▶ _YOUR GOAL_
Nothing in the records should change; write them all out again.

____

(** * Bloodwork extractor: the PDF-to-note pipeline of [api.py] and
      [bloodwork_app.py], embedded and checked against its specification.

    The two source files each carry their own [BloodworkExtractor] class
    (text extraction with PyMuPDF, a prompt sent to the chat-completion
    service, a result dictionary) and one entry surface: the FastAPI
    handler [process_pdf] and the Streamlit script [main].

    Python strings are modelled as [string] holding the UTF-8 bytes of the
    text.  Effects (the file system, PyMuPDF handles, the model service,
    the clock, Streamlit widgets) go through a state-and-exception monad
    [Py]; every call to a collaborator is recorded in a chronological
    trace. *)

From Stdlib Require Import Ascii String DecimalString QArith.
From stdpp Require Import gmap strings list fin_maps.

(* ===================================================================== *)
(** ** Python values *)
(* ===================================================================== *)

(** Exceptions.  All of them derive from [Exception]; [Exc cls msg] is an
    exception of class [cls] whose [str] is [msg]. *)
Inductive PyExc : Type :=
  | Exc (cls msg : string)
  | HTTPException (status_code : nat) (detail : string).

(** The result of running a piece of Python: a value or a raised
    exception. *)
Inductive outcome (A : Type) : Type :=
  | Ret (a : A)
  | Raise (e : PyExc).
Arguments Ret {A} a.
Arguments Raise {A} e.

Definition nl : string := String (ascii_of_nat 10) EmptyString.
Definition dq : string := String (ascii_of_nat 34) EmptyString.

Definition digits (n : nat) : string :=
  NilZero.string_of_uint (Nat.to_uint n).

(** [str(e)].  Starlette's [HTTPException.__str__] is
    [f"{status_code}: {detail}"]. *)
Definition str (e : PyExc) : string :=
  match e with
  | Exc _ msg => msg
  | HTTPException code detail => digits code +:+ ": " +:+ detail
  end.

(** Truthiness of a string ([if s:] / [not s]). *)
Definition truthy (s : string) : bool :=
  match s with
  | EmptyString => false
  | String _ _ => true
  end.

(** Truthiness of the result of [dict.get], which may be [None]. *)
Definition truthy_opt (o : option string) : bool :=
  match o with
  | Some s => truthy s
  | None => false
  end.

(** *** [str.strip()]

    Python strips the code points for which [str.isspace] holds:
    U+0009..U+000D, U+001C..U+0020, U+0085, U+00A0, U+1680,
    U+2000..U+200A, U+2028, U+2029, U+202F, U+205F and U+3000.  On UTF-8
    bytes these are one-, two- and three-byte sequences. *)
Definition byte_in (lo hi : nat) (c : ascii) : bool :=
  (lo <=? nat_of_ascii c) && (nat_of_ascii c <=? hi).

Definition space1 (c : ascii) : bool :=
  byte_in 9 13 c || byte_in 28 32 c.

Definition space2 (c d : ascii) : bool :=
  byte_in 194 194 c && (byte_in 133 133 d || byte_in 160 160 d).

Definition space3 (c d e : ascii) : bool :=
  (byte_in 225 225 c && byte_in 154 154 d && byte_in 128 128 e)
  || (byte_in 226 226 c && byte_in 128 128 d
      && (byte_in 128 138 e || byte_in 168 169 e || byte_in 175 175 e))
  || (byte_in 226 226 c && byte_in 129 129 d && byte_in 159 159 e)
  || (byte_in 227 227 c && byte_in 128 128 d && byte_in 128 128 e).

(** Drop leading white space; [w2] and [w3] receive the bytes in the order
    they are met, so that the same loop serves the reversed string. *)
Fixpoint drop_space (w2 : ascii -> ascii -> bool)
    (w3 : ascii -> ascii -> ascii -> bool) (s : string) : string :=
  match s with
  | EmptyString => s
  | String c s1 =>
      if space1 c then drop_space w2 w3 s1
      else
        match s1 with
        | EmptyString => s
        | String d s2 =>
            if w2 c d then drop_space w2 w3 s2
            else
              match s2 with
              | EmptyString => s
              | String e s3 =>
                  if w3 c d e then drop_space w2 w3 s3 else s
              end
        end
  end.

Definition rev_string (s : string) : string :=
  string_of_list_ascii (rev (list_ascii_of_string s)).

Definition lstrip (s : string) : string := drop_space space2 space3 s.

Definition rstrip (s : string) : string :=
  rev_string
    (drop_space (fun c d => space2 d c) (fun c d e => space3 e d c)
       (rev_string s)).

Definition strip (s : string) : string := rstrip (lstrip s).

(** *** [datetime] and [strftime("%Y-%m-%d %H:%M:%S")] (years of four
    digits, as the clock gives them) *)
Record DateTime : Type := {
  year : nat; month : nat; day : nat;
  hour : nat; minute : nat; second : nat
}.

Fixpoint zeros (n : nat) : string :=
  match n with
  | O => EmptyString
  | S k => String (ascii_of_nat 48) (zeros k)
  end.

(** Zero-padded decimal of width at least [w] ([%Y] pads to four digits,
    the other fields to two). *)
Definition zfill (w n : nat) : string :=
  zeros (w - String.length (digits n)) +:+ digits n.

Definition strftime (t : DateTime) : string :=
  zfill 4 (year t) +:+ "-" +:+ zfill 2 (month t) +:+ "-" +:+ zfill 2 (day t)
  +:+ " " +:+ zfill 2 (hour t) +:+ ":" +:+ zfill 2 (minute t)
  +:+ ":" +:+ zfill 2 (second t).

(** A Python [Dict[str, str]]: keys in insertion order. *)
Definition PyDict : Type := list (string * string).

Fixpoint dict_get (k : string) (d : PyDict) : option string :=
  match d with
  | [] => None
  | (k', v) :: rest => if String.eqb k k' then Some v else dict_get k rest
  end.

(* ===================================================================== *)
(** ** Collaborators: PyMuPDF, the model service, the clock, the disk *)
(* ===================================================================== *)

(** The arguments of [client.chat.completions.create]: [messages] are
    (role, content) pairs; [temperature] is the literal [0.1]. *)
Record ChatRequest : Type := {
  model : string;
  messages : list (string * string);
  temperature : Q
}.

(** [OpenAI(api_key=...)]. *)
Record Client : Type := { client_api_key : string }.

(** An [UploadFile] (FastAPI) or an uploaded file (Streamlit). *)
Record Upload : Type := { filename : string; content : string }.

(** Calls made on Streamlit; long static help texts are not carried. *)
Inductive StCall : Type :=
  | StSetPageConfig
  | StTitle (text : string)
  | StMarkdown
  | StSuccess (text : string)
  | StWarning (text : string)
  | StError (text : string)
  | StTextInput (label value : string)
  | StFileUploader (label : string)
  | StButton (label : string)
  | StSpinner (text : string)
  | StSubheader (text : string)
  | StTextArea (label value : string)
  | StExpander (label : string)
  | StSidebar.

(** One entry per call that reaches a collaborator, in program order. *)
Inductive Event : Type :=
  | EvEnvironGet (name : string)
  | EvFileWrite (path : string)
  | EvPathExists (path : string)
  | EvFileRemove (path : string)
  | EvFitzOpen (path : string)
  | EvGetText (doc page : nat)
  | EvDocClose (doc : nat)
  | EvChatCreate (req : ChatRequest)
  | EvNow
  | EvSt (c : StCall).

(** What the program cannot decide: the environment variables, what
    PyMuPDF makes of a file's bytes (it fails to open them, or gives pages
    whose [get_text] returns a text or fails), what the model service
    answers to its [n]-th call (it fails, or gives the [content] of each
    choice, possibly [None]), what the clock shows after [n] events,
    whether opening a path for writing and writing the data fails (a name
    with a slash into a missing directory, a NUL byte, a name too long, no
    permission, a full disk), and what the person at the Streamlit page
    typed, uploaded and pressed. *)
Record World : Type := {
  environ : gmap string string;
  pdf_parse : string -> outcome (list (outcome string));
  chat_create : nat -> string -> ChatRequest -> outcome (list (option string));
  clock : nat -> DateTime;
  write_error : string -> string -> option PyExc;
  text_input_value : string -> string;
  uploaded_file : option Upload;
  button_pressed : bool
}.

____

▶ _RESULT OF THE TASK_
(** * Bloodwork extractor: the PDF-to-note pipeline of [api.py] and
      [bloodwork_app.py], embedded and checked against its specification.

    The two source files each carry their own [BloodworkExtractor] class
    (text extraction with PyMuPDF, a prompt sent to the chat-completion
    service, a result dictionary) and one entry surface: the FastAPI
    handler [process_pdf] and the Streamlit script [main].

    Python strings are modelled as [string] holding the UTF-8 bytes of the
    text.  Effects (the file system, PyMuPDF handles, the model service,
    the clock, Streamlit widgets) go through a state-and-exception monad
    [Py]; every call to a collaborator is recorded in a chronological
    trace. *)

From Stdlib Require Import Ascii String DecimalString QArith.
From stdpp Require Import gmap strings list fin_maps.

(* ===================================================================== *)
(** ** Python values *)
(* ===================================================================== *)

(** Exceptions.  All of them derive from [Exception]; [Exc cls msg] is an
    exception of class [cls] whose [str] is [msg]. *)
Inductive PyExc : Type :=
  | Exc (cls msg : string)
  | HTTPException (status_code : nat) (detail : string).

(** The result of running a piece of Python: a value or a raised
    exception. *)
Inductive outcome (A : Type) : Type :=
  | Ret (a : A)
  | Raise (e : PyExc).
Arguments Ret {A} a.
Arguments Raise {A} e.

Definition nl : string := String (ascii_of_nat 10) EmptyString.
Definition dq : string := String (ascii_of_nat 34) EmptyString.

Definition digits (n : nat) : string :=
  NilZero.string_of_uint (Nat.to_uint n).

(** [str(e)].  Starlette's [HTTPException.__str__] is
    [f"{status_code}: {detail}"]. *)
Definition str (e : PyExc) : string :=
  match e with
  | Exc _ msg => msg
  | HTTPException code detail => digits code +:+ ": " +:+ detail
  end.

(** Truthiness of a string ([if s:] / [not s]). *)
Definition truthy (s : string) : bool :=
  match s with
  | EmptyString => false
  | String _ _ => true
  end.

(** Truthiness of the result of [dict.get], which may be [None]. *)
Definition truthy_opt (o : option string) : bool :=
  match o with
  | Some s => truthy s
  | None => false
  end.

(** *** [str.strip()]

    Python strips the code points for which [str.isspace] holds:
    U+0009..U+000D, U+001C..U+0020, U+0085, U+00A0, U+1680,
    U+2000..U+200A, U+2028, U+2029, U+202F, U+205F and U+3000.  On UTF-8
    bytes these are one-, two- and three-byte sequences. *)
Definition byte_in (lo hi : nat) (c : ascii) : bool :=
  (lo <=? nat_of_ascii c) && (nat_of_ascii c <=? hi).

Definition space1 (c : ascii) : bool :=
  byte_in 9 13 c || byte_in 28 32 c.

Definition space2 (c d : ascii) : bool :=
  byte_in 194 194 c && (byte_in 133 133 d || byte_in 160 160 d).

Definition space3 (c d e : ascii) : bool :=
  (byte_in 225 225 c && byte_in 154 154 d && byte_in 128 128 e)
  || (byte_in 226 226 c && byte_in 128 128 d
      && (byte_in 128 138 e || byte_in 168 169 e || byte_in 175 175 e))
  || (byte_in 226 226 c && byte_in 129 129 d && byte_in 159 159 e)
  || (byte_in 227 227 c && byte_in 128 128 d && byte_in 128 128 e).

(** Drop leading white space; [w2] and [w3] receive the bytes in the order
    they are met, so that the same loop serves the reversed string. *)
Fixpoint drop_space (w2 : ascii -> ascii -> bool)
    (w3 : ascii -> ascii -> ascii -> bool) (s : string) : string :=
  match s with
  | EmptyString => s
  | String c s1 =>
      if space1 c then drop_space w2 w3 s1
      else
        match s1 with
        | EmptyString => s
        | String d s2 =>
            if w2 c d then drop_space w2 w3 s2
            else
              match s2 with
              | EmptyString => s
              | String e s3 =>
                  if w3 c d e then drop_space w2 w3 s3 else s
              end
        end
  end.

Definition rev_string (s : string) : string :=
  string_of_list_ascii (rev (list_ascii_of_string s)).

Definition lstrip (s : string) : string := drop_space space2 space3 s.

Definition rstrip (s : string) : string :=
  rev_string
    (drop_space (fun c d => space2 d c) (fun c d e => space3 e d c)
       (rev_string s)).

Definition strip (s : string) : string := rstrip (lstrip s).

(** *** [datetime] and [strftime("%Y-%m-%d %H:%M:%S")] (years of four
    digits, as the clock gives them) *)
Record DateTime : Type := {
  year : nat; month : nat; day : nat;
  hour : nat; minute : nat; second : nat
}.

Fixpoint zeros (n : nat) : string :=
  match n with
  | O => EmptyString
  | S k => String (ascii_of_nat 48) (zeros k)
  end.

(** Zero-padded decimal of width at least [w] ([%Y] pads to four digits,
    the other fields to two). *)
Definition zfill (w n : nat) : string :=
  zeros (w - String.length (digits n)) +:+ digits n.

Definition strftime (t : DateTime) : string :=
  zfill 4 (year t) +:+ "-" +:+ zfill 2 (month t) +:+ "-" +:+ zfill 2 (day t)
  +:+ " " +:+ zfill 2 (hour t) +:+ ":" +:+ zfill 2 (minute t)
  +:+ ":" +:+ zfill 2 (second t).

(** A Python [Dict[str, str]]: keys in insertion order. *)
Definition PyDict : Type := list (string * string).

Fixpoint dict_get (k : string) (d : PyDict) : option string :=
  match d with
  | [] => None
  | (k', v) :: rest => if String.eqb k k' then Some v else dict_get k rest
  end.

(* ===================================================================== *)
(** ** Collaborators: PyMuPDF, the model service, the clock, the disk *)
(* ===================================================================== *)

(** The arguments of [client.chat.completions.create]: [messages] are
    (role, content) pairs; [temperature] is the literal [0.1]. *)
Record ChatRequest : Type := {
  model : string;
  messages : list (string * string);
  temperature : Q
}.

(** [OpenAI(api_key=...)]. *)
Record Client : Type := { client_api_key : string }.

(** An [UploadFile] (FastAPI) or an uploaded file (Streamlit). *)
Record Upload : Type := { filename : string; content : string }.

(** Calls made on Streamlit; long static help texts are not carried. *)
Inductive StCall : Type :=
  | StSetPageConfig
  | StTitle (text : string)
  | StMarkdown
  | StSuccess (text : string)
  | StWarning (text : string)
  | StError (text : string)
  | StTextInput (label value : string)
  | StFileUploader (label : string)
  | StButton (label : string)
  | StSpinner (text : string)
  | StSubheader (text : string)
  | StTextArea (label value : string)
  | StExpander (label : string)
  | StSidebar.

(** One entry per call that reaches a collaborator, in program order. *)
Inductive Event : Type :=
  | EvEnvironGet (name : string)
  | EvFileWrite (path : string)
  | EvPathExists (path : string)
  | EvFileRemove (path : string)
  | EvFitzOpen (path : string)
  | EvGetText (doc page : nat)
  | EvDocClose (doc : nat)
  | EvChatCreate (req : ChatRequest)
  | EvNow
  | EvSt (c : StCall).

(** What the program cannot decide: the environment variables, what
    PyMuPDF makes of a file's bytes (it fails to open them, or gives pages
    whose [get_text] returns a text or fails), what the model service
    answers to its [n]-th call (it fails, or gives the [content] of each
    choice, possibly [None]), what the clock shows after [n] events,
    whether opening a path for writing and writing the data fails (a name
    with a slash into a missing directory, a NUL byte, a name too long, no
    permission, a full disk), and what the person at the Streamlit page
    typed, uploaded and pressed. *)
Record World : Type := {
  environ : gmap string string;
  pdf_parse : string -> outcome (list (outcome string));
  chat_create : nat -> string -> ChatRequest -> outcome (list (option string));
  clock : nat -> DateTime;
  write_error : string -> string -> option PyExc;
  text_input_value : string -> string;
  uploaded_file : option Upload;
  button_pressed : bool
}.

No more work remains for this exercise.